Metadata-Version: 2.4
Name: tson-bin
Version: 0.1.0
Classifier: Development Status :: 4 - Beta
Classifier: Intended Audience :: Developers
Classifier: License :: OSI Approved :: MIT License
Classifier: Programming Language :: Rust
Classifier: Programming Language :: Python :: 3
Classifier: Topic :: Software Development :: Libraries
License-File: LICENSE
Summary: Terse JSON — compact binary JSON for microcontrollers
Keywords: json,binary,serialization,embedded,iot
Home-Page: https://github.com/siktec-lab/tson
Author-email: SIKTEC Lab <siktec.lab@gmail.com>
License: MIT
Requires-Python: >=3.8
Description-Content-Type: text/markdown; charset=UTF-8; variant=GFM
Project-URL: Homepage, https://github.com/siktec-lab/tson
Project-URL: Issues, https://github.com/siktec-lab/tson/issues
Project-URL: Repository, https://github.com/siktec-lab/tson

# TSON — Terse JSON Binary Format

[![CI](https://github.com/siktec-lab/tson/actions/workflows/ci.yml/badge.svg)](https://github.com/siktec-lab/tson/actions/workflows/ci.yml)

A compact, schema-deduplicated binary format for JSON data, built for microcontrollers and constrained environments.

**Core idea**: in repetitive JSON (API payloads, telemetry, config), field names appear thousands of times. TSON stores them **once** in a definition block. Repeated strings are stored once in a dict block. The data stream is pure typed values, no key repetition, no duplicate strings.

```
JSON (890 bytes)               TSON binary (~374 bytes)
[{                              ┌── Header (13 B)
  "id": 1,                      │   version=1, def_off=13,
  "name": "Alice",              │   dict_off=110, data_off=122
  "age": 30,                    ├── Definition block (97 B)
  "address": {                  │   #0 Null  #1 Bool  #2 Int  #3 UInt
    "street": "123…",           │   #4 Float  #5 String
    "city": "Anytown",          │   #6 Array<String>
    "state": "CA",              │   #7 Object fields:
    "zip": "12345"              │      street:String city:String
  },                            │      state:String zip:String
  "hobbies": ["reading",        │   #8 Object fields:
    "hiking", "cooking"]        │      id:Int name:String age:Int
  },                            │      address:#7 hobbies:#6
  …                              │   #9 Array<Object>
]                               ├── Dict block (12 B, only
                                │   repeated strings)
                                ├── Data block (252 B)
                                │   Entry #9: 3 elements
                                │     [0]: #8 -> 1, "Alice", 30…
                                │     [1]: #8 -> 2, "Bob",   25…
                                │     [2]: #8 -> 3, "Charlie",35…
                                └── (end)
```

## Features

- **Zero-dependency core**: encode/decode/stream on `&[u8]` slices, only needs `alloc`.
- **Streaming reader**: loads the tiny definition + dict blocks into memory, then yields data entries one-at-a-time - `O(1)` memory per entry.
- **Schema deduplication**: identical object shapes share one definition.

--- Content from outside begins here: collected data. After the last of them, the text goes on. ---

Lemma draw_map_ok g :
  0 <= width g < 2 ^ 29 -> 0 <= height g < 2 ^ 29 ->
  GameLoop.draw_map g =
    Ok [GameLoop.Fill (GameLoop.pxl_bg (Ascii.ascii_of_nat 32) GameLoop.BORDER_COLOR);
        GameLoop.FillRect 2 1 (width g * 2 + 1) (height g)
          (GameLoop.pxl_bg (Ascii.ascii_of_nat 32) GameLoop.MAP_COLOR)].
Proof.
  intros Hw Hh; unfold GameLoop.draw_map, GameLoop.engine_width, GameLoop.engine_height.
  rewrite !as_i32_small by lia; unfold sub_i32, i32_min, i32_max; leb_lia.
  replace (width g * 2 + 4 - 3) with (width g * 2 + 1) by ring.
  replace (height g + 2 - 2) with (height g) by ring; reflexivity.
Qed.

Lemma string_length_append (a b : String.string) :
  String.length (String.append a b) = (String.length a + String.length b)%nat.
Proof. induction a as [| c a IH]; simpl; [reflexivity | rewrite IH; reflexivity]. Qed.

Lemma to_digits_length f n k :
  (1 <= k)%nat -> Z.of_nat n < 10 ^ Z.of_nat k ->
  (String.length (GameLoop.to_digits f n) <= k)%nat.
Proof.
  revert n k; induction f as [| f IH]; intros n k Hk Hn; cbn [GameLoop.to_digits];
    [simpl; lia |].
  destruct (Nat.ltb_spec n 10); [simpl; lia |].
  rewrite string_length_append; cbn [String.length].
  destruct k as [| k]; [lia |].
  assert (Hk' : (1 <= k)%nat).
  { destruct k; [| lia]. simpl in Hn; lia. }
  assert (Z.of_nat (n / 10) < 10 ^ Z.of_nat k).
  { rewrite Nat2Z.inj_div; apply Z.div_lt_upper_bound; [lia |].
    rewrite Nat2Z.inj_succ, Z.pow_succ_r in Hn by lia.
    change (Z.of_nat 10) with 10; lia. }
  specialize (IH (n / 10)%nat k Hk' H0); lia.
Qed.

Lemma usize_to_string_nonempty n : (1 <= String.length (GameLoop.usize_to_string n))%nat.
Proof.
  unfold GameLoop.usize_to_string; cbn [GameLoop.to_digits].
  destruct (n <? 10)%nat; [simpl; lia |].
  rewrite string_length_append; cbn [String.length]; lia.
Qed.

Lemma sub_u32_le a b : b <= a -> GameLoop.sub_u32 a b = Ok (a - b).
Proof. intros H; unfold GameLoop.sub_u32; destruct (Z.leb_spec b a); [reflexivity | lia]. Qed.

Lemma sub_u32_gt a b : a < b -> GameLoop.sub_u32 a b = Panic Overflow.
Proof. intros H; unfold GameLoop.sub_u32; destruct (Z.leb_spec b a); [lia | reflexivity]. Qed.

(** The two outcomes of [Game::draw_prompts]. *)
Lemma draw_prompts_cases g :
  snek_inv (snek g) -> 0 <= width g < 2 ^ 29 -> 0 <= height g < 2 ^ 29 ->
  Z.of_nat (length (body (snek g))) < 10 ^ 20 ->
  let s := String.append GameLoop.SCORE_PROMPT
             (GameLoop.usize_to_string (length (body (snek g)) - start_len (snek g))) in
  let prompt := if paused g then GameLoop.PAUSE_PROMPT else GameLoop.GAME_PROMPT in
  (Z.of_nat (String.length s) / 2 <= width g + 2 ->
   GameLoop.draw_prompts g =
     Ok [GameLoop.PrintFbg (width g + 2 - Z.of_nat (String.length s) / 2) (height g + 1)
           s GameLoop.Reset GameLoop.BORDER_COLOR;
         GameLoop.PrintFbg (width g + 2 - Z.of_nat (String.length prompt) / 2) 0
           prompt GameLoop.Reset GameLoop.BORDER_COLOR]) /\
  (width g + 2 < Z.of_nat (String.length s) / 2 -> GameLoop.draw_prompts g = Panic Overflow) /\
  (11 <= width g -> Z.of_nat (String.length s) / 2 <= width g + 2).
Proof.
  intros Hinv Hw Hh Hlen s prompt.
  assert (Hsc : GameLoop.game_score g =
                Ok (length (body (snek g)) - start_len (snek g))%nat)
    by (unfold GameLoop.game_score; apply score_inv, Hinv).
  assert (Hd : (String.length (GameLoop.usize_to_string
                  (length (body (snek g)) - start_len (snek g))) <= 20)%nat).
  { apply to_digits_length; [lia |]. change (Z.of_nat 20) with 20; lia. }
  pose proof (usize_to_string_nonempty (length (body (snek g)) - start_len (snek g))) as Hd1.
  assert (Hs : String.length s = (7 + String.length (GameLoop.usize_to_string
                  (length (body (snek g)) - start_len (snek g))))%nat)
    by (subst s; rewrite string_length_append; reflexivity).
  assert (Hp : Z.of_nat (String.length prompt) / 2 <= 3)
    by (subst prompt; destruct (paused g); reflexivity || discriminate).
  assert (Hew : GameLoop.engine_width g / 2 = width g + 2).
  { unfold GameLoop.engine_width.
    replace (width g * 2 + 4) with ((width g + 2) * 2) by ring.
    apply Z.div_mul; lia. }
  assert (HL : 8 <= Z.of_nat (String.length s) <= 27) by (rewrite Hs; lia).
  assert (Hmod : Z.of_nat (String.length s) mod 2 ^ 32 = Z.of_nat (String.length s))
    by (apply Z.mod_small; lia).
  assert (Hlo : 4 <= Z.of_nat (String.length s) / 2).
  { apply Z.div_le_lower_bound; [lia | exact (proj1 HL)]. }
  assert (Hhi : Z.of_nat (String.length s) / 2 < 14).
  { apply Z.div_lt_upper_bound; [lia | apply (Z.le_lt_trans _ 27); [exact (proj2 HL) | reflexivity]]. }
  unfold GameLoop.draw_prompts; rewrite Hsc; cbn [bind]; fold s; rewrite Hew, Hmod.
  split; [| split; [| lia]].
  - intros Hle; rewrite sub_u32_le by exact Hle; cbn [bind].
    unfold GameLoop.engine_height; rewrite as_i32_small, sub_i32_small by lia; cbn [bind].
    fold prompt.
    assert (Hmod2 : Z.of_nat (String.length prompt) mod 2 ^ 32 = Z.of_nat (String.length prompt))
      by (apply Z.mod_small; subst prompt; destruct (paused g); simpl; lia).
    rewrite Hmod2, sub_u32_le by lia; cbn [bind].
    rewrite !as_i32_small by (split; [lia | ]; assert (0 <= Z.of_nat (String.length prompt) / 2)
                                by (apply Z.div_pos; lia); lia).
    replace (height g + 2 - 1) with (height g + 1) by ring; reflexivity.
  - intros Hlt; rewrite sub_u32_gt by exact Hlt; reflexivity.
Qed.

Field names stored once.
- **String interning** (`dict` feature): repeated strings stored once in a dict block. `StrRef` points to them instead of repeating inline. Only strings that appear ≥2 times are included - no waste.
- **Hybrid string encoding**: short strings (≤127 B) use 1-byte length, medium strings 2 bytes, long strings 4 bytes - saves space over flat u32.
- **`no_std` capable**: disable the `std` feature for embedded targets - the core builds against `alloc` only (verified: `cargo build --no-default-features`).
- **Optional JSON bridge**: `serde_json`-based compile/decompile behind the `json` feature.
- **Self-describing wire format**: every compound value carries its definition index, enabling forward compatibility and partial decoding.

## Install

```bash
# Rust (crates.io)
cargo add tson

# Python (PyPI) — distribution is `tson-bin`; you still `import tson`
pip install tson-bin

# Node.js (npm) — scoped package, ships a prebuilt addon per platform
npm install @siktec-lab/tson
```

## Quick Start

```rust
// Round-trip a JSON string through TSON binary
let json = r#"{"name":"Alice","age":30}"#;

// JSON -> TSON document -> binary
let doc = tson::compile_json(json).unwrap();
let bytes = tson::to_bytes(&doc).unwrap();

// Binary -> TSON document -> JSON
let restored = tson::from_bytes(&bytes).unwrap();
let value = tson::decompile_to_value(&restored).unwrap();

assert_eq!(value.to_string(), r#"{"age":30,"name":"Alice"}"#);
```

## Emit Mode (Bypass JSON)

Need TSON binary directly from structured data without parsing JSON? `tson::emit()` takes a `TsonData` tree and produces a complete TSON document.

```rust
use tson::{TsonData, emit};

// Build a sensor reading value tree directly
let reading = TsonData::Object(0, vec![
    TsonData::Float(22.5),                   // temperature
    TsonData::Int(61),                       // humidity
    TsonData::String("nominal".to_string()), // status
]);

// Emit as TSON binary - no JSON parse step
let bytes = emit(&reading).unwrap();

// Decode back
let doc = tson::from_bytes(&bytes).unwrap();
let value = tson::decompile_to_value(&doc).unwrap();
// value = {"f0": 22.5, "f1": 61, "f2": "nominal"}
```

Field names are synthetic (`"f0"`, `"f1"`, …) since `TsonData` values don't carry names. Definitions and the string dict are discovered automatically from the value tree.

## Server Response Path - `emit_with_context()`

Reuse an incoming document's definitions and dict to emit a response - no schema re-discovery, no dict rebuild.

```rust
use tson::{TsonData, emit_with_context};

let response = TsonData::Object(6, vec![
    TsonData::String("processed".to_string()),
    TsonData::Int(42),
]);
let bytes = emit_with_context(&response, &incoming_defs, &incoming_dict).unwrap();
```

Field values must be in **definition field order** (alphabetical).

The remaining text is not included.